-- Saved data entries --

(** The table, as a function of the probed cache entries. *)
Lemma logit_lens_table_reads (model : HookedTransformer R) (dataset : Dataset Graph)
    lenses (labels : list string) (cache : gmap string (Tensor3 R)) :
  logit_lens_table argmax num_last model dataset lenses labels cache
  = (outs ← mapM (λ layer,
                    (logit_lens_layer argmax model dataset lenses
                       (num_last labels ",") layer cache).1)
               (seq 1 (n_layers model));
     Some ("Current Input" :: py_slice labels 47 (num_last labels ","), transpose outs),
     cache).
Proof.
  unfold logit_lens_table, lens_bind.
  rewrite (lens_for_reads _ _
             (λ layer, (logit_lens_layer argmax model dataset lenses
                          (num_last labels ",") layer cache).1)).
  - by destruct (mapM _ _).
  - intros layer _. by rewrite logit_lens_layer_reads.
Qed.

(** The probabilities, as a function of the probed cache entries. *)
Lemma correct_probs_reads (model : HookedTransformer R) (dataset : Dataset Graph)
    lenses (labels : list string) (position : Z) (cache : gmap string (Tensor3 R)) :
  correct_probs softmax model dataset lenses labels position cache
  = (correct_token ← py_index labels (position + 1);
     correct_token_idx ← tokens2idx dataset correct_token;
     probs ← mapM (λ layer,
                     (correct_prob_layer softmax model lenses position correct_token_idx
                        layer cache).1)
                (seq 1 (n_layers model));
     _ ← py_index labels position;
     Some probs,
     cache).
Proof.
  unfold correct_probs, lens_bind, lens_lift, lens_ret.
  destruct (py_index labels (position + 1)) as [tok|]; [|done]. cbn [mbind option_bind].
  destruct (tokens2idx dataset tok) as [idx|]; [|done]. cbn [mbind option_bind].
  rewrite (lens_for_reads _ _
             (λ layer, (correct_prob_layer softmax model lenses position idx
                          layer cache).1)).
  - destruct (mapM _ _); [|done]. cbn [mbind option_bind].
    by destruct (py_index labels position).
  - intros layer _. by rewrite correct_prob_layer_reads.
Qed.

-- Task to carry out --
In the entries above, find the line with "(λ layer, (logit_lens_layer" and the line with "lenses (labels : list string) (position", then set down exactly those two and every line between them, nothing else.

-- Exercise solution --
             (λ layer, (logit_lens_layer argmax model dataset lenses
                          (num_last labels ",") layer cache).1)).
  - by destruct (mapM _ _).
  - intros layer _. by rewrite logit_lens_layer_reads.
Qed.

(** The probabilities, as a function of the probed cache entries. *)
Lemma correct_probs_reads (model : HookedTransformer R) (dataset : Dataset Graph)
    lenses (labels : list string) (position : Z) (cache : gmap string (Tensor3 R)) :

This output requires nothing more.